Generated IRB1K benchmark containing 1,000 questions from 2024-2025 Wikipedia articles, challenging frontier models significantly in closed-book settings
Retrieval acts as an 'equalizer': The performance gap between top and bottom models shrinks by ~4x when retrieval is enabled compared to closed-book
Reasoning models (e.g., GPT-5, DeepSeek-R1) show superior reliability in adversarial settings, such as handling false-premise questions and incorrect retrieval contexts

Breakthrough Assessment

8/10

Offers a scalable, controlled solution to the critical problem of benchmark contamination. The dual-scaffold approach balances automation with rigorous factual grounding.

⚙️ Technical Details

Problem Definition

Setting: Automated generation of Question-Answer (QA) pairs for RAG evaluation, where each pair is associated with ground-truth evidence documents

Inputs: A collection of Wikipedia articles

Outputs: A benchmark dataset containing queries, attributes (e.g., hop count), ground-truth answers, and relevance judgments

Pipeline Flow

Fact Extraction: Citing sentences → Keypoints → Groundedness Check
KG Construction: Keypoints → Knowledge Graph → Coverage Check
KG Transformation: Masking/Paraphrasing/False-premise Injection
Question Generation: Step-by-step generation → Answerability Check → Refinement

System Modules

Fact Extractor

Extracts citing sentences from Wikipedia, splits them into atomic segments, and decontextualizes them into self-contained 'keypoints'

Model or implementation: LLM-based (Prompting)
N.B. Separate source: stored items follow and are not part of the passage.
(** C2, at the failing input.  A post with one comment is deleted through
    the SQLite site: the post row goes, the comment that refers to it stays,
    because the connection never switches foreign keys on. *)
Theorem deleting_post_leaves_its_comments :
  let post := {| post_id := 1; post_title := lit "T"; post_slug := lit "t";
                 post_content := lit "body" |} in
  let comment := {| comment_id := 1; comment_post_id := 1;
                    comment_author := lit "Anonymous"; comment_body := lit "hi" |} in
  let db := getDb {| t_posts := [post]; t_posts_seq := 1;
                     t_comments := [comment]; t_comments_seq := 1;
                     t_subscribers := []; t_subscribers_seq := 0 |} in
  let r := deletePost (Some 1%N) 1 db [] in
  response r = Redirect (lit "/admin")
  /\ posts (store r) = []
  /\ commentsOf 1 (store r) = [comment].
Proof. repeat split; reflexivity. Qed.

(** Deleting a post that does not exist changes nothing and is answered
    like any other deletion. *)
Lemma deleting_absent_post_is_noop (user id : N) (db : Db) (tr : list Event) :
  existsb (fun p => N.eqb (post_id p) id) (posts db) = false ->
  deletePost (Some user) id db tr = (Redirect (lit "/admin"), db, tr).
Proof.
  intros H. unfold deletePost, requireAuth. now rewrite deletePostRow_absent.
Qed.

End StoreClaims.

(** ** Slugs and the renderer: further properties *)

Module RendererProps.
Import Renderer RendererSpec RendererFacts MoreSpec SlugFacts RenderMoreFacts.

Lemma shape_chars (s : jsstring) : forall prev,
  slugShape prev s = true ->
  Forall (fun c => isAlnum c = true \/ c = HYPHEN) s.
Proof.
  induction s as [|c r IH]; intros prev H; [constructor|].
  cbn [slugShape] in H. destruct (isHyphen c) eqn:E.
  - apply andb_true_iff in H as [_ Hr]. constructor; [|eauto].
    right. unfold isHyphen in E. now apply N.eqb_eq in E.
  - apply andb_true_iff in H as [Ha Hr]. constructor; eauto.
Qed.

Lemma shape_no_trailing (r : jsstring) : forall prev,
  slugShape prev (r ++ [HYPHEN]) = false.
Proof.
  induction r as [|c r IH]; intros prev.
  - cbn. now rewrite andb_false_r.
  - cbn [app slugShape]. destruct (isHyphen c).
    + rewrite IH. apply andb_false_r.
    + rewrite IH. apply andb_false_r.
Qed.

Lemma shape_no_double (a b : jsstring) : forall prev,
  slugShape prev (a ++ HYPHEN :: HYPHEN :: b) = false.
Proof.
  induction a as [|c a IH]; intros prev.
  - cbn. now rewrite andb_false_r.
  - cbn [app slugShape]. destruct (isHyphen c); rewrite IH; apply andb_false_r.
Qed.

(** Whatever the title and whatever [toLowerCase] does, a slug is made of
    [a-z], [0-9] and hyphens, does not start or end with a hyphen, and has no
    two hyphens in a row. *)
Theorem slug_is_url_safe :
  forall (lower : jsstring -> jsstring) (text : jsstring),
    let s := slugify lower text in
    Forall (fun c => isAlnum c = true \/ c = HYPHEN) s
    /\ (forall r, s <> HYPHEN :: r)
    /\ (forall r, s <> r ++ [HYPHEN])
    /\ (forall a b, s <> a ++ HYPHEN :: HYPHEN :: b).
Proof.
  intros lower text s. pose proof (slugify_shape lower text) as H.
  fold s in H. repeat split.
  - exact (shape_chars _ _ H).
  - intros r E. rewrite E in H. discriminate.
  - intros r E. rewrite E, shape_no_trailing in H. discriminate.
  - intros a b E. rewrite E, shape_no_double in H. discriminate.
Qed.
Graph Constructor (Question Synthesis)

Converts text keypoints into a structured Knowledge Graph (triplets)

Model or implementation: LLM-based (Prompting)

Graph Transformer (Question Synthesis)

Modifies the KG to define question difficulty

Model or implementation: Algorithmic / Rule-based

Question Generator (Question Synthesis)

Generates natural language questions from the transformed KG

Model or implementation: LLM-based (Prompting)

Refiner & Validator

Checks if the question has a unique answer and refines phrasing

Model or implementation: LLM-based (Prompting)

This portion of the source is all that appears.